Here are some records; copy every line that holds the word "length".

[[ RECORDS PROVIDED open ]]

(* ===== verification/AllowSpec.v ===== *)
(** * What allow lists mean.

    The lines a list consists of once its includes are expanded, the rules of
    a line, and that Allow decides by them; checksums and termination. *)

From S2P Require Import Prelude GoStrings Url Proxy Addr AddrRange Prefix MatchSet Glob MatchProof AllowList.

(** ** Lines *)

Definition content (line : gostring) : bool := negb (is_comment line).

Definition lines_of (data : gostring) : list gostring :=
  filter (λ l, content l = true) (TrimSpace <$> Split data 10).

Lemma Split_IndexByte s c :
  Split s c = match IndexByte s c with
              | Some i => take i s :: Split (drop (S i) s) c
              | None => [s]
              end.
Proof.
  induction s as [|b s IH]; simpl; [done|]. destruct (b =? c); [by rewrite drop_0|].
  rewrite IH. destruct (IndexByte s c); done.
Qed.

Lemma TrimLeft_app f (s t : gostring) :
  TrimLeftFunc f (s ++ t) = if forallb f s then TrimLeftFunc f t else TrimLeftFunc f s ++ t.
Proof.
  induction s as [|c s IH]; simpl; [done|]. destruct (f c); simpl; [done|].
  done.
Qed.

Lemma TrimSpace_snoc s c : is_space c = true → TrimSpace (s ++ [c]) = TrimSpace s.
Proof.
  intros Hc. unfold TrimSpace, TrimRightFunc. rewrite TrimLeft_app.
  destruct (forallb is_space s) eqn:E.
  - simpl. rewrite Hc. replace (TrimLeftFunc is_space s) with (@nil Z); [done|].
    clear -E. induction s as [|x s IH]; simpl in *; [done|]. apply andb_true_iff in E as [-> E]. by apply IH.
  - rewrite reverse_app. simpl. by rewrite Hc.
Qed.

[[ RECORDS PROVIDED closed ]]
[[ RECORDS PROVIDED open ]]

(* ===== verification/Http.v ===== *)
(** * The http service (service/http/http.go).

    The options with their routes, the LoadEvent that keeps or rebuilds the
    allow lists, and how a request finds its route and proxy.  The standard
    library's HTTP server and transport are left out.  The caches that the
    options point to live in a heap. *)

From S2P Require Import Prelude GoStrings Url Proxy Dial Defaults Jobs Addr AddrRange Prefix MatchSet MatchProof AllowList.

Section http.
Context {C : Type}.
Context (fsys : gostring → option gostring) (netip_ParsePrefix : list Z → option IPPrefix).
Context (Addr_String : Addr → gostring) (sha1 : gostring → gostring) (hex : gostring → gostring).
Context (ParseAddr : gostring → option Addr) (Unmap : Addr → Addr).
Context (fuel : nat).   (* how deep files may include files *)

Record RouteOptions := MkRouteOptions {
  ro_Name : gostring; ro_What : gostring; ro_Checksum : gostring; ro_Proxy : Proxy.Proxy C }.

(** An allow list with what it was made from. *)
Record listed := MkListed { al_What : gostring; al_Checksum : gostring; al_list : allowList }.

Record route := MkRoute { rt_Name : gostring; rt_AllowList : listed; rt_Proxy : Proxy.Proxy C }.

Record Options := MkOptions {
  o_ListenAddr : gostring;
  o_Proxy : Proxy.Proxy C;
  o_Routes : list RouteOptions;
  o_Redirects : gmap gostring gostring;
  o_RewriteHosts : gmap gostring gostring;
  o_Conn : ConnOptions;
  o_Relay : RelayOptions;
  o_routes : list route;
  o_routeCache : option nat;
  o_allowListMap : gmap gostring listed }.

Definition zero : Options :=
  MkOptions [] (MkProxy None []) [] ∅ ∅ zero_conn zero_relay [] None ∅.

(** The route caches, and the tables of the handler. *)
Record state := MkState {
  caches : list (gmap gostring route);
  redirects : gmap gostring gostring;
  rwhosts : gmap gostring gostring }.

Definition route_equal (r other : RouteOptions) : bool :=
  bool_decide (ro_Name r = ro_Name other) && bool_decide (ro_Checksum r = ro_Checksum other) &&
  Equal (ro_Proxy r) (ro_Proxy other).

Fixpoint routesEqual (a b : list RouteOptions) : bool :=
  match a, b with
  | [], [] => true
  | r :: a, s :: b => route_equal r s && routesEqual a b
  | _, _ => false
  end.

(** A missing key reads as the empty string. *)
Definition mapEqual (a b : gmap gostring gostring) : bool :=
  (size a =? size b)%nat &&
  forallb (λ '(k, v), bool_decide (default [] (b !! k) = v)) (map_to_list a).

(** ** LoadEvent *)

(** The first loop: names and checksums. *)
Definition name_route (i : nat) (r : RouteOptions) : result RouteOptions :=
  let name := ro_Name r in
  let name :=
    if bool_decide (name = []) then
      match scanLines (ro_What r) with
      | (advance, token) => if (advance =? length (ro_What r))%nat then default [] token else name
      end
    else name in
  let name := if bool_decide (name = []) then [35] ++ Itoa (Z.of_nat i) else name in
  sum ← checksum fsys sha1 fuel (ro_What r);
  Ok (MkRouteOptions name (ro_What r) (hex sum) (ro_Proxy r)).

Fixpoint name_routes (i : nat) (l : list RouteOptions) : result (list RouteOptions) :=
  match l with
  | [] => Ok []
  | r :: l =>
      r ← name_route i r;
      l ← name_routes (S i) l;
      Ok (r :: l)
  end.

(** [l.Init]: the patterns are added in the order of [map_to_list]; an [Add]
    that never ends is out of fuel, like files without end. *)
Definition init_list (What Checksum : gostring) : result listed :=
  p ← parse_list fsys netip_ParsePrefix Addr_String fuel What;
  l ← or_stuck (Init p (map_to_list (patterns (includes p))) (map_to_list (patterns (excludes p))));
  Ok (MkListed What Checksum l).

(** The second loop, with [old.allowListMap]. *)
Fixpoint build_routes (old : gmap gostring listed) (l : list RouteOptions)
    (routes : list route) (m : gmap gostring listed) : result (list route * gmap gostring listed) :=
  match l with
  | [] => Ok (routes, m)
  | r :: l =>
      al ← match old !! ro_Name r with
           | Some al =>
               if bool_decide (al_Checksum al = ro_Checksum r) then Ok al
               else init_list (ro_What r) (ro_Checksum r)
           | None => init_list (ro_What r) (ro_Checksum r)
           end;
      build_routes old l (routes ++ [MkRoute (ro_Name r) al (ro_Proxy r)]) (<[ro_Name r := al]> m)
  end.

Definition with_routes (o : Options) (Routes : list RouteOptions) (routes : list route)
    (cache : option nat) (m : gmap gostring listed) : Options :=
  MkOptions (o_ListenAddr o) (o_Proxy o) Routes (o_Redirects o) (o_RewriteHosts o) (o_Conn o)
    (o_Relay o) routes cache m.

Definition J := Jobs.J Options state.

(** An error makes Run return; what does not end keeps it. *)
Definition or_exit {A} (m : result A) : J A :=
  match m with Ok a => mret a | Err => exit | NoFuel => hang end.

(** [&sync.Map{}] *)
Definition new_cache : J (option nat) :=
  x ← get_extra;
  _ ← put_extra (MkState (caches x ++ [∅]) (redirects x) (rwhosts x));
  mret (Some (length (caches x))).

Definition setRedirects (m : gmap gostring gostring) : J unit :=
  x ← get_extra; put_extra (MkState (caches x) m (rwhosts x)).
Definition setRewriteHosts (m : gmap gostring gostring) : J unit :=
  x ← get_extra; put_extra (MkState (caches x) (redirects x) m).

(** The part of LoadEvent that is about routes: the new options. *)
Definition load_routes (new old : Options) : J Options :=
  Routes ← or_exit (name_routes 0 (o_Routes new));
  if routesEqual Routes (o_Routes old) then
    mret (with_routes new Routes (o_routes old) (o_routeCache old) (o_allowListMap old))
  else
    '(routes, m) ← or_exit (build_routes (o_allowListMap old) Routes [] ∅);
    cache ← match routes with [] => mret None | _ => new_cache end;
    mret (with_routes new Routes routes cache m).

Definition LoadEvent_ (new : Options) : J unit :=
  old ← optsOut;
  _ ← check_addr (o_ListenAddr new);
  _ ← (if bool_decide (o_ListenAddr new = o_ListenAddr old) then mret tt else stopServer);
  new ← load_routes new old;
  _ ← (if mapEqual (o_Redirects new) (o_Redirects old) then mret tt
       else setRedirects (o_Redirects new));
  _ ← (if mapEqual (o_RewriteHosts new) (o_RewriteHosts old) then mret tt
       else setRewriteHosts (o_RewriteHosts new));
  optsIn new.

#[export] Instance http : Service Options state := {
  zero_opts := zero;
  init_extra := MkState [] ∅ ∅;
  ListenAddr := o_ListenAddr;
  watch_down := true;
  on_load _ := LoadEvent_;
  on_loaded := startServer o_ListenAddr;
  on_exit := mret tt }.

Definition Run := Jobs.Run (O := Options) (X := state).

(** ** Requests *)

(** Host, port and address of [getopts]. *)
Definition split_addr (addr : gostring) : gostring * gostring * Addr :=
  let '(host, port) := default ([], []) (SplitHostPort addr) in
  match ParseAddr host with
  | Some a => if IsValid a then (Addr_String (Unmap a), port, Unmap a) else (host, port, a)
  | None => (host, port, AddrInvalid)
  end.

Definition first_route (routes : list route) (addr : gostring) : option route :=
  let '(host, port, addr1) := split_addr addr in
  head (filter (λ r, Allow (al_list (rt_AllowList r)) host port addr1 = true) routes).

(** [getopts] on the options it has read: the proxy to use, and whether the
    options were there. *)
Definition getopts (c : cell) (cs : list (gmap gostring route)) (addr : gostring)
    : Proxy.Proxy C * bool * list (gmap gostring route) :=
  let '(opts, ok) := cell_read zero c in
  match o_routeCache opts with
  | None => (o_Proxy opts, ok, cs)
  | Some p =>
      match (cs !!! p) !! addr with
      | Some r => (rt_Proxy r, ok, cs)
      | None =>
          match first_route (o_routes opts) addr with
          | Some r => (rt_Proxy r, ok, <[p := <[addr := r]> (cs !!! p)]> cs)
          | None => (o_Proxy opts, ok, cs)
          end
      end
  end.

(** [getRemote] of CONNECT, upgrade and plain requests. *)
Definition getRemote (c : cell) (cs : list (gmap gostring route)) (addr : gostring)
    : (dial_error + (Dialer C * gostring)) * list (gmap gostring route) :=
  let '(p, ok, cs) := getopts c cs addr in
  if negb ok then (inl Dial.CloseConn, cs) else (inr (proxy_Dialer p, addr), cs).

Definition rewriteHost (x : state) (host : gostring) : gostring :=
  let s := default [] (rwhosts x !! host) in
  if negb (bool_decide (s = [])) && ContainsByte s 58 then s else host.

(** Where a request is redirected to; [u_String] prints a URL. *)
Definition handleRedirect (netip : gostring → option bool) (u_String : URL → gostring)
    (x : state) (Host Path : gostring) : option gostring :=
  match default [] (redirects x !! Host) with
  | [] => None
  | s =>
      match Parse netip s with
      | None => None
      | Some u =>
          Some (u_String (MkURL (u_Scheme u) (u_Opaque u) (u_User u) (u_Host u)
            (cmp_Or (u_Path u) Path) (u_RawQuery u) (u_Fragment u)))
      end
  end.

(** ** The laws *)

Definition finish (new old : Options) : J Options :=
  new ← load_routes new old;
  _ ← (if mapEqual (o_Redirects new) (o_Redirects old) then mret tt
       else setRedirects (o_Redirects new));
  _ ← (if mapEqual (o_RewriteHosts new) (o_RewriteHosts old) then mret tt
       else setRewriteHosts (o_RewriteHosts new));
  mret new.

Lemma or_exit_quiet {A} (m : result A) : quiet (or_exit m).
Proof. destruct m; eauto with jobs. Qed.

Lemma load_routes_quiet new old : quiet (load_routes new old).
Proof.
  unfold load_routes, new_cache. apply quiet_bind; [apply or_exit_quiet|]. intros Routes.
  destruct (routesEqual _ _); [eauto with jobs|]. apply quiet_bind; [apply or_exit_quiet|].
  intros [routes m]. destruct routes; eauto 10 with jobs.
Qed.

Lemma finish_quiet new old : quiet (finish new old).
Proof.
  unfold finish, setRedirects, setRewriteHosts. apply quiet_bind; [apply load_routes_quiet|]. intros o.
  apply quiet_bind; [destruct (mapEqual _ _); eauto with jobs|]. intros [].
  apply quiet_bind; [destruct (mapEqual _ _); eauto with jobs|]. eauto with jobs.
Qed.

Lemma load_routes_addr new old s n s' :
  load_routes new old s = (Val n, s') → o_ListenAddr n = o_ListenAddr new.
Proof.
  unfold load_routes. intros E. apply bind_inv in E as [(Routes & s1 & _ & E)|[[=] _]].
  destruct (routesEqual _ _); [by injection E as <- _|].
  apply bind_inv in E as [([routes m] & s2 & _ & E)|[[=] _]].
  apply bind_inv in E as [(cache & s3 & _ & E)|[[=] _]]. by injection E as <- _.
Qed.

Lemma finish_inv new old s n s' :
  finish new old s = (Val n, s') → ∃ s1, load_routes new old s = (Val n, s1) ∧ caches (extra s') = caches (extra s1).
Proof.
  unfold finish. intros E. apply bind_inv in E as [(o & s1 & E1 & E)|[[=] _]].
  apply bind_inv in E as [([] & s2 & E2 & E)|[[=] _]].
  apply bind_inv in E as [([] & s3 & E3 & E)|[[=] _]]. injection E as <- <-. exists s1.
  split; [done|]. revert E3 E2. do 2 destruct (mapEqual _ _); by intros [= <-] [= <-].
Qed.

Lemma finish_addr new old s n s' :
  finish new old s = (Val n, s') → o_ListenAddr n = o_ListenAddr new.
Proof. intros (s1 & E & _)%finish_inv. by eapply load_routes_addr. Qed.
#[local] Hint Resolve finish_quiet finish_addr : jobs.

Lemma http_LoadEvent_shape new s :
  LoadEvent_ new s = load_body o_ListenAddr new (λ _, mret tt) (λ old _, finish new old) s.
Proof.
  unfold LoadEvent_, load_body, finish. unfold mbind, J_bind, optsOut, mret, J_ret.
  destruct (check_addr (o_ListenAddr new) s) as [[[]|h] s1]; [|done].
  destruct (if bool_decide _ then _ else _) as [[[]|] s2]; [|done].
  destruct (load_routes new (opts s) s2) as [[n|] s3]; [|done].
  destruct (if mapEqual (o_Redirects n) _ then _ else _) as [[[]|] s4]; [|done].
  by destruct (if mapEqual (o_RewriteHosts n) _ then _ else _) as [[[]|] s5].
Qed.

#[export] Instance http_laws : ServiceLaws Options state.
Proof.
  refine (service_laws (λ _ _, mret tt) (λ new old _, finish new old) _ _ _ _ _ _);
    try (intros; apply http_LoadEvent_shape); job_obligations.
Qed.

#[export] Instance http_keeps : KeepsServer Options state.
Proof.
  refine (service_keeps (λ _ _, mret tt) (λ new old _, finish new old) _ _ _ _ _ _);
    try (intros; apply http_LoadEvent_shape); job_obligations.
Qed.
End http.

[[ RECORDS PROVIDED closed ]]

→ **RESPONSE BELOW**:
      | (advance, token) => if (advance =? length (ro_What r))%nat then default [] token else name
  mret (Some (length (caches x))).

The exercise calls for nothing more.